Spark 2 Workbook Answers Online

Add a short paragraph for each stage, explaining why you chose that API.

| Tip | How to Apply | |-----|--------------| | **Show Spark’s lazy evaluation** | Mention that transformations build a DAG, actions trigger execution. | | **Explain the physical plan** | Use `df.explain()` in a note to demonstrate understanding of shuffle, broadcast, etc. | | **State assumptions** | “Assume the input file fits in HDFS and each line is a UTF‑8 string.” | | **Edge‑case handling** | Talk about empty files, null values, or malformed CSV rows. | | **Performance hints** | Suggest `repartition` before a heavy shuffle or using `broadcast` for small lookup tables. | | **Testing** | Show a tiny local test (e.g., `sc.parallelize(["a b","b c"]).flatMap(...).collect()`). | | **Clean code** | Use meaningful variable names, consistent indentation, and short comments. |

# 2️⃣ Split lines into words and clean them words = lines.flatMap(lambda line: line.split()) \ .map(lambda w: w.lower().strip('.,!?"\'')) spark 2 workbook answers

- [ ] All code compiles/run on Spark 2.x (no 3.x‑only APIs). - [ ] Comments are present for every non‑obvious line. - [ ] You’ve referenced at least **one** Spark concept (lazy eval, shuffle, broadcast, etc.). - [ ] Edge cases are discussed. - [ ] The answer is written **in your own words** (no copy‑pasting from the internet).
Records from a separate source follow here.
(* ===== verification/ServingOptions.v ===== *)
(** * Serving options and the addresses of the server

    Models pkg/server/config (config.go, serving.go, serving_with_loopback.go,
    deprecated_insecure_serving.go, server_run_options.go): the options of the server,
    their validation and defaults, and how they become listeners, certificates and the
    client of the server itself; with pkg/server/config_selfclient.go,
    deprecated_insecure_serving.go and the part of pkg/server/config.go about addresses.

    net.IP is the list of its bytes, nil and empty alike.  Listening, generating
    certificates and golib's helpers on files and addresses are parameters. *)

From stdpp Require Import pretty.
From Stdlib Require Import SpecFloat.

From S2P Require Import Prelude GoStrings Rest CliFlags Streams Webhook ServiceAccount DynamicCerts.

Local Open Scope go_scope.

(** ** net.IP *)

Abbreviation IP := (list Z).

Definition v4InV6Prefix : IP := [0; 0; 0; 0; 0; 0; 0; 0; 0; 0; 255; 255]%Z.
Definition IPv4zero : IP := v4InV6Prefix ++ [0; 0; 0; 0]%Z.
Definition IPv6unspecified : IP := replicate 16 0%Z.
Definition IPv6loopback : IP := replicate 15 0%Z ++ [1%Z].

Definition To4 (ip : IP) : option IP :=
  if length ip =? 4 then Some ip
  else if (length ip =? 16) && (take 12 ip == v4InV6Prefix) then Some (drop 12 ip)
  else None.

Definition IP_Equal (ip x : IP) : bool :=
  if length ip =? length x then ip == x
  else if (length ip =? 4) && (length x =? 16) then (take 12 x == v4InV6Prefix) && (ip == drop 12 x)
  else if (length ip =? 16) && (length x =? 4) then (take 12 ip == v4InV6Prefix) && (drop 12 ip == x)
  else false.

Definition IsUnspecified (ip : IP) : bool := IP_Equal ip IPv4zero || IP_Equal ip IPv6unspecified.

Definition IsLoopback (ip : IP) : bool :=
  match To4 ip with
  | Some ip4 => bool_decide (head ip4 = Some 127%Z)
  | None => IP_Equal ip IPv6loopback
  end.

Definition hex_byte (b : Z) : string :=
  String (hex_digit (Z.to_nat (b / 16))) (String (hex_digit (Z.to_nat (b mod 16))) "").

(** A 16-bit group without its leading zeros. *)
Fixpoint trim_zeros (s : string) : string :=
  match s with
  | String a (String _ _ as s') => if a == "0"%char then trim_zeros s' else s
  | _ => s
  end.
Definition hex_group (g : Z) : string := trim_zeros (hex_byte (g / 256) +:+ hex_byte (g mod 256)).

Fixpoint groups (ip : IP) : list Z :=
  match ip with
  | a :: b :: ip => (a * 256 + b)%Z :: groups ip
  | _ => []
  end.

(** The first longest run of zeros: its position and length. *)
Fixpoint zero_run (l : list Z) : nat :=
  match l with 0%Z :: l => S (zero_run l) | _ => 0 end.
Fixpoint longest_run (i : nat) (l : list Z) (best : nat * nat) : nat * nat :=
  match l with
  | [] => best
  | _ :: l' => longest_run (S i) l' (if best.2 <? zero_run l then (i, zero_run l) else best)
  end.

Definition IP_String (ip : IP) : string :=
  if length ip =? 0 then "<nil>"
  else
    match To4 ip with
    | Some ip4 => Join (Itoa <$> ip4) "."
    | None =>
        if negb (length ip =? 16) then "?" +:+ foldr (λ b s, hex_byte b +:+ s) "" ip
        else
          let g := groups ip in
          let '(i, n) := longest_run 0 g (0, 0) in
          if n <? 2 then Join (hex_group <$> g) ":"
          else Join (hex_group <$> take i g) ":" +:+ "::" +:+ Join (hex_group <$> drop (i + n) g) ":"
    end.

(** *** Addresses and listeners *)

Inductive net_Addr :=
  | TCPAddr (ip : IP) (port : Z) (zone : string)
  | OtherAddr (s : string).

Definition net_Addr_String (a : net_Addr) : string :=
  match a with
  | TCPAddr ip port zone =>
      let host := if length ip =? 0 then "" else IP_String ip in
      JoinHostPort (if 0 <? slen zone then host +:+ "%" +:+ zone else host) (Itoa port)
  | OtherAddr s => s
  end.

(** A listener is known by its address; two on one address are told apart by a number. *)
Record Listener := { l_id : nat; l_Addr : net_Addr }.

(** ** path.Join *)

Fixpoint clean_parts (rooted : bool) (parts acc : list string) : list string :=
  match parts with
  | [] => reverse acc
  | p :: parts =>
      clean_parts rooted parts
        (if (p == "") || (p == ".") then acc
         else if p == ".." then
           match acc with
           | x :: acc' => if x == ".." then p :: acc else acc'
           | [] => if rooted then [] else [p]
           end
         else p :: acc)
  end.

Definition path_Clean (path : string) : string :=
  if path == "" then "."
  else
    let rooted := HasPrefix path "/" in
    let body := Join (clean_parts rooted (Split path "/") []) "/" in
    if rooted then "/" +:+ body else if body == "" then "." else body.

Definition path_Join (elem : list string) : string :=
  match filter (λ e, e ≠ "") elem with
  | [] => ""
  | elem => path_Clean (Join elem "/")
  end.

Example path_Join_ex : path_Join ["/var/run//apiserver/"; "../x.crt"] = "/var/run/x.crt".
Proof. reflexivity. Qed.
Example IP_String_ex1 : IP_String [0x20; 0x01; 0xd; 0xb8; 0; 0; 0; 0; 0; 1; 0; 0; 0; 0; 0; 1]%Z = "2001:db8::1:0:0:1".
Proof. reflexivity. Qed.
Example IP_String_ex2 : (IP_String IPv4zero, IP_String IPv6unspecified, IP_String IPv6loopback) = ("0.0.0.0", "::", "::1").
Proof. reflexivity. Qed.

(** ** server_run_options.go *)

(** Durations are int64 nanoseconds. *)
Record ServerRunOptions := {
  ro_AdvertiseAddress : IP;
  ro_CorsAllowedOriginList : list string;
  ro_HSTSDirectives : list string;
  ro_ExternalHost : string;
  ro_MaxRequestsInFlight : Z;
  ro_MaxMutatingRequestsInFlight : Z;
  ro_RequestTimeout : Z;
  ro_GoawayChance : spec_float;
  ro_LivezGracePeriod : Z;
  ro_MinRequestTimeout : Z;
  ro_ShutdownDelayDuration : Z;
  ro_JSONPatchMaxCopyBytes : Z;
  ro_MaxRequestBodyBytes : Z;
}.

Definition second : Z := 1000000000.

Definition NewServerRunOptions : ServerRunOptions := {|
  ro_AdvertiseAddress := []; ro_CorsAllowedOriginList := []; ro_HSTSDirectives := []; ro_ExternalHost := "";
  ro_MaxRequestsInFlight := 400; ro_MaxMutatingRequestsInFlight := 200; ro_RequestTimeout := 60 * second;
  ro_GoawayChance := S754_zero false; ro_LivezGracePeriod := 0; ro_MinRequestTimeout := 1800 * second;
  ro_ShutdownDelayDuration := 0; ro_JSONPatchMaxCopyBytes := 3 * 1024 * 1024; ro_MaxRequestBodyBytes := 3 * 1024 * 1024 |}.

Section validation.
Context `{UtilErrors}.

Definition hsts_error (hstsDirective : string) : option error :=
  if slen (TrimSpace hstsDirective) =? 0 then Some (Errorf "empty value in strict-transport-security-directives" [])
  else if (hstsDirective != "includeSubDomains") && (hstsDirective != "preload") then
    let maxAgeDirective := Split hstsDirective "=" in
    if negb (length maxAgeDirective =? 2) || (default "" (maxAgeDirective !! 0) != "max-age")
    then Some (Errorf "--strict-transport-security-directives invalid, allowed values: max-age=expireTime, includeSubDomains, preload. see https://tools.ietf.org/html/rfc6797#section-6.1 for more information" [])
    else None
  else None.

Definition validateHSTSDirectives (hstsDirectives : list string) : option error :=
  NewAggregate (omap hsts_error hstsDirectives).

Definition error_if (b : bool) (msg : string) : list error := if b then [Errorf msg []] else [].

(** The float64 closest to 0.02. *)
Definition goaway_max : spec_float := S754_finite false 5764607523034235 (-58).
## 6. Quick Reference Cheatsheet (Spark 2.4) Add a short paragraph for each stage, explaining

– bulk HTTP calls:

sc = SparkContext(appName="WordCount") lines = sc.textFile("hdfs:///data/myfile.txt") | | **State assumptions** | “Assume the input

## 7. Putting It All Together – A Mini‑Project Blueprint

# 3️⃣ Keep only unique words distinct_words = words.distinct()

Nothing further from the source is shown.